Copy the records below exactly. Include all of them.
*** STORED DATA ***
Lemma handle_client_says allowed chunks : cwp (say_mon None) (handle_client allowed chunks) told0 (fun _ st => lines_ok st).
Proof.
  assert (He : forall msg st, one_line (txt msg) = true -> (length (txt msg) <= 100)%nat -> lines_ok st ->
    cwp (say_mon None) (send_all (err_line msg)) st (fun _ st' => lines_ok st')) by (intros; apply say_line; [done|by apply err_whole]).
  pose proof lines_ok0 as H0.
  unfold handle_client. destruct allowed; cbn [negb]; [|apply He; [done|cbn; lia|done]].
  destruct (read_line 256 chunks) as [buf| |] eqn:Er; [|apply He; [done|cbn; lia|done]|done].
  assert (Hr : forall p st, lines_ok st -> replies None p -> cwp (say_mon None) (out ← p; send_all out) st (fun _ st' => lines_ok st')).
  { intros p st Hok Hp. eapply cwp_bind_post; [apply Hp|]. intros out st' [Hq Ho]. eapply cwp_mono; [apply send_lines; [by eapply hushed_lines|done]|]. by intros ? ? [? _]. }
  destruct (parse_request buf) as [|a1 a2 ns| | |a1|a| |] eqn:Ep; cbn [run_command]; try (apply He; [done|cbn; lia|done]).
  - by apply cmd_scan_says.
  - eapply cwp_bind_post; [apply cmd_connect_says; [done..|]|].
    + intros s' ->. apply connect_words in Ep. apply read_line_length in Er; [|cbn; lia]. unfold name_fits. pose proof (c_str_length s'). lia.
    + intros out st' [Eo Ho]. eapply cwp_mono; [apply send_lines; [intros _; rewrite Eo; by exists []|intros Ht; by eapply says_whole, Ho]|]. by intros ? ? [? _].
  - apply Hr; [done|apply cmd_disconnect_replies].
  - apply Hr; [done|apply cmd_status_replies].
  - apply Hr; [done|apply cmd_forget_replies].
  - apply Hr; [done|apply cmd_power_replies].
Qed.

(** C34: whatever a peer sends, allowed or not, whatever the kernel and the system
    answer within the types of their answers, and however each [send] cuts what it
    is given: what the daemon sends until a [send] fails is whole lines, with no
    control character, that fit its own buffer of 4096 bytes and the client's, the
    last of them perhaps cut short by the failure.  If none fails, it is whole lines
    to the end, and a client reads exactly these lines, in order, however the socket
    cuts them into pieces.  (Once one has failed a scan goes on sending later lines:
    [cut_line_joined].) *)
Theorem daemon_lines_read (allowed : bool) (chunks : list (list Z)) :
  cwp (say_mon None) (handle_client allowed chunks) told0 (fun _ st => t_typed st = true -> exists ls,
    Forall stream_line ls /\ w_clean (t_out st) `prefix_of` concat (map (fun l => l ++ nl) ls) /\
    (w_cut (t_out st) = false -> w_sent (t_out st) = concat (map (fun l => l ++ nl) ls) /\
      forall pieces, Forall (fun c => c <> []) pieces -> concat pieces = w_sent (t_out st) -> rtwd_request pieces = ls)).
Proof.
  eapply cwp_mono; [apply handle_client_says|]. cbv beta. intros _ st Hok Ht. destruct (Hok Ht) as (ls & Hl & Hp & Hfull). exists ls.
  split; [done|]. split; [done|]. intros Hc. destruct (Hfull Hc) as [E _]. split; [done|]. intros pieces Hne Hcc. apply reply_lines_any_pieces; [done..|]. by rewrite Hcc, E.
Qed.
End Read.

(** ** The command line against the daemon *)

(** What the command line sends and returns when the daemon is there and its
    reply arrives as [chunks]. *)
Definition served (chunks : list (list Z)) (o : cop) : cres o :=
  match o as o return cres o with
  | SockConnect => SockUp
  | RecvReply => chunks
  | StatSock => true
  | FindService | ServiceOpen => false
  | Ping => None | KCall _ => None | ReadConf => None | Client.FindIfname _ => None | Client.IfaceIpv4 _ => [] | RunDaemon => 0
  | _ => tt
  end.
Fixpoint against {A} (chunks : list (list Z)) (p : cprog A) : list (list Z) * A :=
  match p with
  | Done x => ([], x)
  | Call o k =>
      let '(sent, x) := against chunks (k (served chunks o)) in
      (match o with SendText text => [text] | _ => [] end ++ sent, x)
  end.

(** The verdict at the head of a line is read back. *)
Lemma verdict_read b line rest : line ++ nl = ok_text b ++ rest -> js_bool (last_line [line]) (txt "ok") = if b then 1 else 0.
Proof.
  intros E. assert (exists r, line = ok_text b ++ r) as [r ->].
  { destruct rest as [|x rest _] using rev_ind.
    - rewrite app_nil_r in E. apply (f_equal (@List.rev Z)) in E. rewrite rev_app_distr in E. destruct b; discriminate E.
    - rewrite app_assoc in E. apply app_inj_tail in E as [-> _]. by eexists. }
  unfold last_line. cbn [rev app head default from_option id]. rewrite take_app_ge by (destruct (ok_text_piece b); lia).
  set (r' := take _ r). assert (E' : ok_text b ++ r' = 0x7b :: key_pat (txt "ok") ++ fmt_bool b ++ r') by by destruct b.
  rewrite E'. unfold js_bool. rewrite after_miss by done. rewrite after_hit. by destruct b.
Qed.

Section Told.
Context `{Inet}.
*** End of STORED DATA ***
▶ [SOLUTION FOR THIS EXERCISE]:
Lemma handle_client_says allowed chunks : cwp (say_mon None) (handle_client allowed chunks) told0 (fun _ st => lines_ok st).
Proof.
  assert (He : forall msg st, one_line (txt msg) = true -> (length (txt msg) <= 100)%nat -> lines_ok st ->
    cwp (say_mon None) (send_all (err_line msg)) st (fun _ st' => lines_ok st')) by (intros; apply say_line; [done|by apply err_whole]).
  pose proof lines_ok0 as H0.
  unfold handle_client. destruct allowed; cbn [negb]; [|apply He; [done|cbn; lia|done]].
  destruct (read_line 256 chunks) as [buf| |] eqn:Er; [|apply He; [done|cbn; lia|done]|done].
  assert (Hr : forall p st, lines_ok st -> replies None p -> cwp (say_mon None) (out ← p; send_all out) st (fun _ st' => lines_ok st')).
  { intros p st Hok Hp. eapply cwp_bind_post; [apply Hp|]. intros out st' [Hq Ho]. eapply cwp_mono; [apply send_lines; [by eapply hushed_lines|done]|]. by intros ? ? [? _]. }
  destruct (parse_request buf) as [|a1 a2 ns| | |a1|a| |] eqn:Ep; cbn [run_command]; try (apply He; [done|cbn; lia|done]).
  - by apply cmd_scan_says.
  - eapply cwp_bind_post; [apply cmd_connect_says; [done..|]|].
    + intros s' ->. apply connect_words in Ep. apply read_line_length in Er; [|cbn; lia]. unfold name_fits. pose proof (c_str_length s'). lia.
    + intros out st' [Eo Ho]. eapply cwp_mono; [apply send_lines; [intros _; rewrite Eo; by exists []|intros Ht; by eapply says_whole, Ho]|]. by intros ? ? [? _].
  - apply Hr; [done|apply cmd_disconnect_replies].
  - apply Hr; [done|apply cmd_status_replies].
  - apply Hr; [done|apply cmd_forget_replies].
  - apply Hr; [done|apply cmd_power_replies].
Qed.

(** C34: whatever a peer sends, allowed or not, whatever the kernel and the system
    answer within the types of their answers, and however each [send] cuts what it
    is given: what the daemon sends until a [send] fails is whole lines, with no
    control character, that fit its own buffer of 4096 bytes and the client's, the
    last of them perhaps cut short by the failure.  If none fails, it is whole lines
    to the end, and a client reads exactly these lines, in order, however the socket
    cuts them into pieces.  (Once one has failed a scan goes on sending later lines:
    [cut_line_joined].) *)
Theorem daemon_lines_read (allowed : bool) (chunks : list (list Z)) :
  cwp (say_mon None) (handle_client allowed chunks) told0 (fun _ st => t_typed st = true -> exists ls,
    Forall stream_line ls /\ w_clean (t_out st) `prefix_of` concat (map (fun l => l ++ nl) ls) /\
    (w_cut (t_out st) = false -> w_sent (t_out st) = concat (map (fun l => l ++ nl) ls) /\
      forall pieces, Forall (fun c => c <> []) pieces -> concat pieces = w_sent (t_out st) -> rtwd_request pieces = ls)).
Proof.
  eapply cwp_mono; [apply handle_client_says|]. cbv beta. intros _ st Hok Ht. destruct (Hok Ht) as (ls & Hl & Hp & Hfull). exists ls.
  split; [done|]. split; [done|]. intros Hc. destruct (Hfull Hc) as [E _]. split; [done|]. intros pieces Hne Hcc. apply reply_lines_any_pieces; [done..|]. by rewrite Hcc, E.
Qed.
End Read.

(** ** The command line against the daemon *)

(** What the command line sends and returns when the daemon is there and its
    reply arrives as [chunks]. *)
Definition served (chunks : list (list Z)) (o : cop) : cres o :=
  match o as o return cres o with
  | SockConnect => SockUp
  | RecvReply => chunks
  | StatSock => true
  | FindService | ServiceOpen => false
  | Ping => None | KCall _ => None | ReadConf => None | Client.FindIfname _ => None | Client.IfaceIpv4 _ => [] | RunDaemon => 0
  | _ => tt
  end.
Fixpoint against {A} (chunks : list (list Z)) (p : cprog A) : list (list Z) * A :=
  match p with
  | Done x => ([], x)
  | Call o k =>
      let '(sent, x) := against chunks (k (served chunks o)) in
      (match o with SendText text => [text] | _ => [] end ++ sent, x)
  end.

(** The verdict at the head of a line is read back. *)
Lemma verdict_read b line rest : line ++ nl = ok_text b ++ rest -> js_bool (last_line [line]) (txt "ok") = if b then 1 else 0.
Proof.
  intros E. assert (exists r, line = ok_text b ++ r) as [r ->].
  { destruct rest as [|x rest _] using rev_ind.
    - rewrite app_nil_r in E. apply (f_equal (@List.rev Z)) in E. rewrite rev_app_distr in E. destruct b; discriminate E.
    - rewrite app_assoc in E. apply app_inj_tail in E as [-> _]. by eexists. }
  unfold last_line. cbn [rev app head default from_option id]. rewrite take_app_ge by (destruct (ok_text_piece b); lia).
  set (r' := take _ r). assert (E' : ok_text b ++ r' = 0x7b :: key_pat (txt "ok") ++ fmt_bool b ++ r') by by destruct b.
  rewrite E'. unfold js_bool. rewrite after_miss by done. rewrite after_hit. by destruct b.
Qed.

Section Told.
Context `{Inet}.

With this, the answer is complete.